Work request |
Return exactly the span of lines in the following data that opens with the line containing "stroke ordering, kinematic" and closes with the line containing "[mission_generator.py].". Include nothing else.

Given records |
(** * Volume shadow copy (VSS) support of restic's local file system

    A shallow embedding of
      - [internal/fs/vss_windows.go]  (the snapshot orchestrator on windows),
      - [internal/fs/vss.go]          (the dummy for every other platform),
      - [internal/fs/fs_local_vss.go] (the snapshot-backed path resolver),
    followed by the properties of the specification that were checked
    against it.

    The native backup-coordination API, the clock and the operating system
    are an environment the Go code talks to.  The environment is modelled as
    a [Script]: the answer to every native call is a function of the number
    of native calls made before it (the [tick]).  Any deterministic
    environment induces such a script for a given run.  Every native call is
    recorded, with its arguments and its answer, in the [trace]. *)

From Stdlib Require Import ZArith.
From stdpp Require Import gmap strings list.

(** ** Go control flow: results, panics, loops that may not end *)

Module Go.

(** How a Go call ends: it returns, it panics, or (for a loop without a
    bound) the model has run out of fuel before the loop ended. *)
Inductive outcome (A : Type) : Type :=
| Ret (a : A)
| Panic (msg : string)
| OutOfFuel.
Arguments Ret {A} a.
Arguments Panic {A} msg.
Arguments OutOfFuel {A}.

(** Stateful computations over a state [S]. The state is kept when the
    computation panics, so that the calls made before remain visible. *)
Definition M (S A : Type) : Type := S → outcome A * S.

Definition ret {S A} (a : A) : M S A := λ s, (Ret a, s).
Definition panic {S A} (msg : string) : M S A := λ s, (Panic msg, s).
Definition out_of_fuel {S A} : M S A := λ s, (OutOfFuel, s).

Definition bind {S A B} (m : M S A) (k : A → M S B) : M S B :=
  λ s, match m s with
       | (Ret a, s') => k a s'
       | (Panic msg, s') => (Panic msg, s')
       | (OutOfFuel, s') => (OutOfFuel, s')
       end.

(** [defer d body]: Go's [defer]. The deferred call runs when the body
    returns and when it panics; it never runs when the body never ends. *)
Definition defer {S A} (d : M S unit) (body : M S A) : M S A :=
  λ s, match body s with
       | (Ret a, s') =>
           match d s' with
           | (Ret _, s'') => (Ret a, s'')
           | (Panic msg, s'') => (Panic msg, s'')
           | (OutOfFuel, s'') => (OutOfFuel, s'')
           end
       | (Panic msg, s') =>
           match d s' with
           | (OutOfFuel, s'') => (OutOfFuel, s'')
           | (_, s'') => (Panic msg, s'')
           end
       | (OutOfFuel, s') => (OutOfFuel, s')
       end.

(** Run a computation of a component inside a larger state. *)
Definition lift {S T A} (get : T → S) (set : S → T → T) (m : M S A) : M T A :=
  λ t, let '(o, s') := m (get t) in (o, set s' t).

End Go.
Export Go.

Notation "'let*' p := m 'in' k" := (bind m (λ p, k))
  (at level 10, p pattern, m at level 100, k at level 200).

(** ** The functions of Go's [strings] package and the slice expression used *)

Module Strings.

(** [strings.HasPrefix(s, prefix)] *)
Fixpoint HasPrefix (s prefix : string) {struct prefix} : bool :=
  match prefix, s with
  | EmptyString, _ => true
  | String c prefix', String d s' =>
      if decide (c = d) then HasPrefix s' prefix' else false
  | String _ _, EmptyString => false
  end.

(** [s[n:]] for [n <= len(s)] *)
Fixpoint drop (n : nat) (s : string) : string :=
  match n, s with
  | O, _ => s
  | S n', String _ s' => drop n' s'
  | S _, EmptyString => EmptyString
  end.

(** [strings.TrimPrefix(s, prefix)]: [s] without the leading [prefix];
    [s] itself when it does not start with [prefix]. *)
Definition TrimPrefix (s prefix : string) : string :=
  if HasPrefix s prefix then drop (String.length prefix) s else s.

(** [s[:n]]: the first [n] bytes; Go panics with "slice bounds out of
    range" when [len(s) < n], which is [None] here. *)
Fixpoint slice_to (n : nat) (s : string) : option string :=
  match n, s with
  | O, _ => Some EmptyString
  | S n', String c s' => String c <$> slice_to n' s'
  | S _, EmptyString => None
  end.

End Strings.
(** * skyscribe: stroke geometry to waypoint path

    A shallow embedding of the numeric core of the repository:
    [path_transitions.py] (assembly at constant altitude, nearest-neighbour
    stroke ordering, kinematic mission time), [path_simplifier.py]
    (Douglas-Peucker simplification, corner detection) and
    [coord_transformer.py] (rotation followed by ENU-to-geodetic conversion),
    together with the grouping of font segments into paths of
    [font_extractor.py] and the mission items and validation of
    [mission_generator.py].

    Numbers.  The Python code computes with binary64 floats.  They are
    idealised here as real numbers: [+], [-], [*], [/], [sqrt], [arccos] are
    the exact operations of [R], comparisons are the decidable comparisons of
    [R], and [float('inf')] is an explicit top element.  Rounding, overflow
    and NaN are outside the model.

    Errors.  A Python call either returns a value or raises; this is the
    type [outcome] below.  Indexing an empty list raises [IndexError] and
    dividing one Python float by a zero one raises [ZeroDivisionError]. *)

From Stdlib Require Import String DecimalString.
From Stdlib Require Import Reals Lra Lia Arith ZArith Bool List Permutation.
From Equations Require Import Equations.
From Equations.Prop Require Import Logic.
Import ListNotations.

Result for this exercise |
    stroke ordering, kinematic mission time), [path_simplifier.py]
    (Douglas-Peucker simplification, corner detection) and
    [coord_transformer.py] (rotation followed by ENU-to-geodetic conversion),
    together with the grouping of font segments into paths of
    [font_extractor.py] and the mission items and validation of
    [mission_generator.py].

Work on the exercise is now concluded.